▶ [EXERCISE AIM]:
From the listing below, extract every line containing "destruct".

▶ [THE DATA]:
Lemma ListenAddress_convertV3V4 cfg :
  ListenAddress (Options (convertV3V4 cfg)) = ListenAddress (Options cfg).
Proof.
  unfold convertV3V4. cbv zeta.
  cbn [Options set_Version set_Options set_Deprecated_Repositories].
  by destruct (Options cfg).
Qed.

(** [migrate] as the composition of its four guarded steps. *)
Lemma migrate_steps cfg :
  migrate cfg
  = (λ c, if Version c =? 4 then convertV4V5 c else c)
      ((λ c, if Version c =? 3 then convertV3V4 c else c)
         ((λ c, if Version c =? 2 then convertV2V3 c else c)
            ((λ c, if Version c =? 1 then convertV1V2 c else c) cfg))).
Proof. reflexivity. Qed.

Lemma ListenAddress_step (v : Z) (step : Configuration → Configuration) cfg :
  (∀ c, ListenAddress (Options (step c)) = ListenAddress (Options c)) →
  ListenAddress (Options ((λ c, if Version c =? v then step c else c) cfg))
  = ListenAddress (Options cfg).
Proof. intros Hstep. cbv beta. by destruct (Version cfg =? v). Qed.

Lemma ListenAddress_migrate cfg :
  ListenAddress (Options (migrate cfg)) = ListenAddress (Options cfg).
Proof.
  rewrite migrate_steps.
  rewrite (ListenAddress_step 4 convertV4V5) by done.
  rewrite (ListenAddress_step 3 convertV3V4) by apply ListenAddress_convertV3V4.
  rewrite (ListenAddress_step 2 convertV2V3) by apply ListenAddress_convertV2V3.
  by rewrite (ListenAddress_step 1 convertV1V2) by apply ListenAddress_convertV1V2.
Qed.

Lemma ListenAddress_prepareStart cfg :
  ListenAddress (Options (prepareStart cfg))
  = Some (uniqueStrings (default ["0.0.0.0:22000"] (ListenAddress (Options cfg)))).
Proof.
  unfold prepareStart. cbv zeta.
  destruct (Options cfg) as [[la|] ????????????????? [] ???]; reflexivity.
Qed.

Section PrepareListen.

Variable os_Hostname : string.
Variable bcrypt_GenerateFromPassword : string → option string.

Local Abbreviation prepare := (prepare os_Hostname bcrypt_GenerateFromPassword).

Lemma Options_prepareFinish myID cfg :
  Options (prepareFinish os_Hostname bcrypt_GenerateFromPassword myID cfg) = Options cfg.
Proof.
  unfold prepareFinish. cbv zeta.
  destruct (GetDeviceConfiguration _ _); cbn [Options set_Devices set_Folders];
    unfold hashPassword; by repeat case_match.
Qed.

(** After [prepare] the listen addresses are present and free of
    duplicates.  They are the addresses the document came with, or the
    default "0.0.0.0:22000" when the document had no such element; a list
    that is present and empty stays empty. *)
Theorem prepare_makes_listen_addresses_unique (myID : DeviceID) (cfg : Configuration) :
  ∃ l, ListenAddress (Options (prepare myID cfg)) = Some l
       ∧ NoDup l
       ∧ ∀ a, a ∈ l ↔ a ∈ default ["0.0.0.0:22000"] (ListenAddress (Options cfg)).
Proof.
  unfold config.prepare.
  rewrite Options_prepareFinish, ListenAddress_migrate, ListenAddress_prepareStart.
  eexists. split; [done|]. apply uniqueStrings_spec.
Qed.

End PrepareListen.

Lemma versioning_survives_marshalling_witness :
  UnmarshalXML
    (inl {| i_Type := "staggered";
            i_Params := [{| Key := "maxAge"; Val := "365" |};
                         {| Key := "cleanInterval"; Val := "3600" |}] |})
    {| Type_ := "simple"; Params := {[ "keep" := "5" ]} |}
  = (sample_versioning, None).
Proof.
  apply (versioning_survives_marshalling sample_versioning
           {| Type_ := "simple"; Params := {[ "keep" := "5" ]} |}
           [{| Key := "maxAge"; Val := "365" |};
            {| Key := "cleanInterval"; Val := "3600" |}]).
  vm_compute. first [reflexivity | apply Permutation_swap].
Defined.

Lemma UnmarshalXML_last_value_wins_witness :
  Params (UnmarshalXML
            (inl {| i_Type := "simple";
                    i_Params := [{| Key := "keep"; Val := "5" |}]
                                ++ {| Key := "keep"; Val := "10" |}
                                   :: [{| Key := "other"; Val := "x" |}] |})
            sample_versioning).1 !! "keep" = Some "10".
Proof.
  apply (UnmarshalXML_last_value_wins "simple" [{| Key := "keep"; Val := "5" |}]
           [{| Key := "other"; Val := "x" |}] {| Key := "keep"; Val := "10" |}
           sample_versioning).
  repeat constructor. discriminate.
Defined.

Lemma DeviceIDs_answers_from_cache_witness :
  (DeviceIDs (set_f_Devices [member 3%N; member 7%N] zeroFolder)).1 = [3%N; 7%N].
Proof.
  exact (proj1 (DeviceIDs_answers_from_cache
                  (set_f_Devices [member 3%N; member 7%N] zeroFolder) [] eq_refl)).
Defined.

End config.
(** * libutil/util.hh: interrupt probe, resource handles, number parsing

  A shallow embedding of the parts of [src/libutil/util.hh] that carry
  behaviour: the inline functions [checkInterrupt], [string2Int] and
  [string2IntWithUnitPrefix], the constructor of [ReceiveInterrupts], the
  default member initialisers of [Pid] and the special members declared
  for [AutoCloseFD], and the templates [concatStringsSep],
  [quoteStrings], [remove_begin], [pop], [MaintainCount] and
  [enumerate].  Functions that the header only declares are modelled
  from the design document and are marked as such. *)

From Stdlib Require Import ZArith String Ascii List Bool Lia.
From stdpp Require Import base gmap.
Import ListNotations.

Local Open Scope Z_scope.

(** ** Failures

  The exception classes the header declares with [MakeError] or as
  classes of their own, as far as the functions below raise them. *)

Inductive exn : Type :=
| Interrupted (msg : string)
| UsageError (msg : string)
| ExecError (status : Z) (msg : string)
| SysError (msg : string).

Inductive result (A : Type) : Type :=
| Ok (a : A)
| Throw (e : exn).

Arguments Ok {A} a.
Arguments Throw {A} e.

(** Signal numbers of <signal.h> (Linux values). *)
Definition SIGINT : Z := 2.
Definition SIGKILL : Z := 9.
Definition SIGUSR1 : Z := 10.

▶ [EXERCISE SOLUTION]:
  by destruct (Options cfg).
Proof. intros Hstep. cbv beta. by destruct (Version cfg =? v). Qed.
  destruct (Options cfg) as [[la|] ????????????????? [] ???]; reflexivity.
  destruct (GetDeviceConfiguration _ _); cbn [Options set_Devices set_Folders];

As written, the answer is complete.